Sudden cardiac death in athletes, while uncommon, is a terrifying thing for any parent of young athletes to ponder. Each year, about 100 to 200 pediatric sudden deaths are recorded in the United States. This means an estimated 1 to 2 children per 100,000 children die suddenly every year.
These sudden deaths are often caused by undiagnosed cardiac abnormalities. In Italy and other European countries, teen and adult athletes are screened for heart conditions before they play sports, which is an action some researcher hope will take off in the United States.
However, studies show that these screenings, like the commonly used echocardiogram (ECG), may not give researchers the answers they need.
“Doing lots of tests often comes with more questions than answers,” said Children’s National Health System’s Division Chief of Cardiology Charles I. Berul, MD. “Most kid’s ECG scans will be normal and those that are not will require more tests. Most abnormal ECGs are false positives.”

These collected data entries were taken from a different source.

(** [_execute_turn_tail]; others act before the command (3) and while it runs (4). *)
Definition execute_turn_tail (sv : Service) (session : CodingSession) (turn : CodingSessionTurn)
    (executor task : string) (plan_only : bool) (secrets : list string) (guard : M Store bool)
    (run : Run) : M Store (option CodingTurnOutcome) :=
  _ ← modify (others run 3);
  degraded ← state_missing session;
  let session_ref := if (degraded : bool) then None else Ses.cli_session_ref session in
  adapter ← lift (get_coding_adapter (if bool_decide (executor = EmptyString) then Ses.executor session
                                      else executor));
  workdir ← lift (runtime_workdir_path virtual_path_prefix (sv_workdir sv));
  x ← run_command (build_command adapter
        (turn_request (Ses.executor session) (Ses.id session) task workdir session_ref plan_only));
  _ ← modify (others run 4);
  events ← lift (turn_events adapter x secrets);
  settle_turn session turn degraded (turn_report events x secrets) secrets guard run.

(** * A turn run by its caller *)

(** [validate_session_scope]. *)
Definition validate_session_scope (sv : Service) (session : CodingSession) (conversation_id : option Z)
    : outcome unit :=
  if match conversation_id with
     | Some c => negb (bool_decide (Ses.conversation_id session = Some c))
     | None => false
     end
  then Raise (CodingSessionStateError "coding session belongs to another conversation")
  else if negb (bool_decide (Ses.project_id session = sv_project_id sv))
  then Raise (CodingSessionStateError "coding session belongs to another project")
  else if negb (bool_decide (Ses.runtime_scope_id session = cache_key (sv_scope sv)))
  then Raise (CodingSessionStateError "coding session belongs to another runtime scope")
  else if negb (bool_decide (Ses.workdir_path session = sv_workdir sv))
  then Raise (CodingSessionStateError "coding session belongs to another workdir")
  else Ret tt.

Record TurnInput := {
  ti_executor : string;
  ti_task : string;
  ti_plan_only : bool;
  ti_session_id : option string;
  ti_agent_config : option json;
  ti_budget : option json;
  ti_conversation_id : option Z;
  ti_parent_run_id : option string
}.

(** The UUIDs a turn draws. *)
Record TurnFresh := { tf_session : string; tf_turn : string; tf_box : string }.

Definition title_of (task : string) : option string := text_or_none (str_take 120 (strip task)).

(** The session of the turn: the given one, which must be idle, or a new one.  [loaded] is the
    session the caller has loaded before. *)
Definition turn_session (sv : Service) (i : TurnInput) (fresh : TurnFresh)
    (loaded : option CodingSession) (now : datetime) : M Store CodingSession :=
  if falsy_str (ti_session_id i) then
    on_coding (create_session (tf_session fresh) {|
      si_uid := sv_uid sv; si_project_id := sv_project_id sv;
      si_runtime_scope_id := cache_key (sv_scope sv); si_executor := ti_executor i;
      si_workdir_path := sv_workdir sv; si_conversation_id := ti_conversation_id i;
      si_parent_run_id := ti_parent_run_id i; si_mode := "headless"; si_title := title_of (ti_task i);
      si_policy := Some (JObj [("executor", JStr (ti_executor i));
                               ("agent_config", coding_agent_config_snapshot (ti_agent_config i)
                                  (project_overrides (sv_project_id sv) (sv_agent_slug sv)))]);
      si_budget := ti_budget i |} now)
  else
    session ← on_coding (Coding.get_for_update loaded (default EmptyString (ti_session_id i)));
    match session with
    | None => raise (ValueError "coding session not found")
    | Some session =>
        if negb (bool_decide (Ses.uid session = sv_uid sv))
        then raise (ValueError "coding session not found")
        else
          _ ← lift (validate_session_scope sv session (ti_conversation_id i));
          if negb (bool_decide (Ses.status session = SIdle))
          then raise (CodingSessionStateError
                        ("coding session is not idle: " ++ session_status_text (Ses.status session))%string)
          else mret session
    end.

(** [int(s)] of a text: single underscores may stand between the digits. *)
Fixpoint int_digits (acc : Z) (between : bool) (s : string) : option Z :=
  match s with
  | EmptyString => if between then Some acc else None
  | String c s' =>
      if Ascii.eqb c "_"%char then if between then int_digits acc false s' else None
      else d ← digit_of c; int_digits (10 * acc + d) true s'
  end.
Definition int_of_text (s : string) : option Z :=
  match strip s with
  | String "+" rest => int_digits 0 false rest
  | String "-" rest => Z.opp <$> int_digits 0 false rest
  | s => int_digits 0 false s
  end.

(** [int((budget or {}).get("max_turns") or 0)]. *)
Definition max_turns (budget : json) : outcome Z :=
  let v := default JNull (jget "max_turns" (json_or_empty budget)) in
  if negb (truthy v) then Ret 0
  else match v with
       | JInt n => Ret n
       | JBool _ => Ret 1
       | JFloat literal => int_of_float literal
       | JStr s => match int_of_text s with
                   | Some n => Ret n
                   | None => Raise (ValueError "invalid literal for int()")
                   end
       | _ => Raise (TypeError "int() argument must be a string or a number")
       end.

Definition bind_executor (sv : Service) (executor : string) (session : CodingSession)
    : M CodingDB CodingSession :=
  flush_session (λ r, r <| Ses.executor := executor |>
                        <| Ses.sandbox_id := Some (sandbox_hash (cache_key (sv_scope sv))) |>) session.

(** The first transaction of [run_turn]: a turn that runs, or the message of an exceeded budget. *)
Definition begin_turn (sv : Service) (i : TurnInput) (fresh : TurnFresh)
    (loaded : option CodingSession) (now : datetime)
    : M Store (string + CodingSession * CodingSessionTurn * list string) := transaction (
  session ← turn_session sv i fresh loaded now;
  secrets ← prepare sv (ti_agent_config i) (tf_box fresh) now;
  session ← on_coding (bind_executor sv (ti_executor i) session);
  limit ← lift (max_turns (Ses.budget_json session));
  turns ← on_coding (list_turns (Ses.id session));
  if negb (limit =? 0) && (limit <=? Z.of_nat (length turns)) then
    let message := ("coding session budget exceeded: max_turns=" ++ pretty limit)%string in
    _ ← on_coding (transition session SFailed (Some "budget_exceeded") (Some message) now);
    mret (inl message)
  else
    started ← on_coding (start_turn (tf_turn fresh) session (ti_task i) now);
    mret (inr (started.1, started.2, secrets))).

Definition unguarded : M Store bool := mret true.

Definition run_turn (sv : Service) (i : TurnInput) (fresh : TurnFresh) (loaded : option CodingSession)
    (run : Run) : M Store (option CodingTurnOutcome) :=
  begun ← begin_turn sv i fresh loaded (clock run 0);
  match begun with
  | inl message => raise (RuntimeError message)
  | inr (session, turn, secrets) =>
      execute_turn_tail sv session turn (ti_executor i) (ti_task i) (ti_plan_only i) secrets unguarded run
  end.

(** [status] and [list_sessions]: what the answers are made of. *)
Definition session_status (sv : Service) (session_id : string) (event_limit : nat)
    : M Store SessionDetail :=
  session ← on_coding (Coding.get session_id);
  match session with
  | None => raise (ValueError "coding session not found")
  | Some session =>
      if negb (bool_decide (Ses.uid session = sv_uid sv)) then raise (ValueError "coding session not found")
      else
        turns ← on_coding (list_turns (Ses.id session));
        events ← on_coding (list_events (Ses.id session) 0 event_limit);
        mret {| sd_session := session; sd_turns := turns; sd_events := events |}
  end.

Definition list_sessions (sv : Service) (conversation_id : option Z) : M Store (list CodingSession) :=
  on_coding (list_sessions_for_uid (sv_uid sv) conversation_id 50).

(** [loaded] is the session the caller has loaded before. *)
Definition cancel_session (sv : Service) (session_id : string) (loaded : option CodingSession)
    (now : datetime) : M Store CodingSession := transaction (
  session ← on_coding (Coding.get_for_update loaded session_id);
  match session with
  | None => raise (ValueError "coding session not found")
  | Some session =>
      if negb (bool_decide (Ses.uid session = sv_uid sv)) then raise (ValueError "coding session not found")
      else if session_terminal (Ses.status session)
      then raise (CodingSessionStateError
                    ("coding session already terminal: " ++ session_status_text (Ses.status session))%string)
      else on_coding (transition session SCancelled None None now)
  end).

(** * A queued turn, run by the worker *)

Inductive JobResult :=
  | JobSkipped (reason : string)
  | JobCancelled (turn_seq : Z)
  | JobDone (result : CodingTurnOutcome)
  | JobFailed (error_code : string)
  | JobWaiting.  (** still waiting for the lease after the given polls *)

(** A pending turn of a session that has ended. *)
Definition drop_turn (session : CodingSession) (turn : CodingSessionTurn) (now : datetime)
    : M CodingDB unit :=
  turn ← finish_turn_row turn TurnCancelled None None (Some "session_terminal") None now;
  _ ← clear_pending_turn session (Turn.id turn);
  mret tt.

(** A turn that is still pending is dropped. *)
Definition job_drop (session : CodingSession) (session_id turn_id : string) (now : datetime)
    : M Store unit := transaction (
  locked_session ← on_coding (Coding.get_for_update (Some session) session_id);
  locked_turn ← on_coding (get_turn_for_update turn_id);
  match locked_session, locked_turn with
  | Some locked_session, Some locked_turn =>
      if bool_decide (Turn.status locked_turn = TurnPending)
      then on_coding (drop_turn locked_session locked_turn now) else mret tt
  | _, _ => mret tt
  end).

According to an article in Reuters Health
, while ECGs are inexpensive, about $10 per test, those individuals that have abnormal findings could need more testing at $2,000 per student athlete.
Dr. Berul does not think that ECGs are the best first-line test to rule out a heart problem, and they may keep young children out of sports unnecessarily (due to false-positive test results). He suggests that an athlete’s primary care physician should use a pre-participation symptom asessement as a more accurate way to screen prior to sports participation.
Dr. Berul says providers should ask about behavior and family history, with questions like:
- Have you ever fainted during exercise?
- Have you ever fainted after exercising?
- Have you ever had extreme shortness of breath during exercise?
- Are there any family members who died suddenly and unexpectedly before age 50?
- Are there any family members who died suddenly of “heart problems” before age 50?
- Are there any family members who have had unexplained fainting or seizures?
If a child's history or family history shows an increased risk, then further testing would be needed.
“There needs to be a better test. At this time there is not a great test to rule in or rule out the susceptibility of heart problem,” Dr. Berul said.
So, as parents of athletes, what do you think? Does your child's doctor ask any of these questions?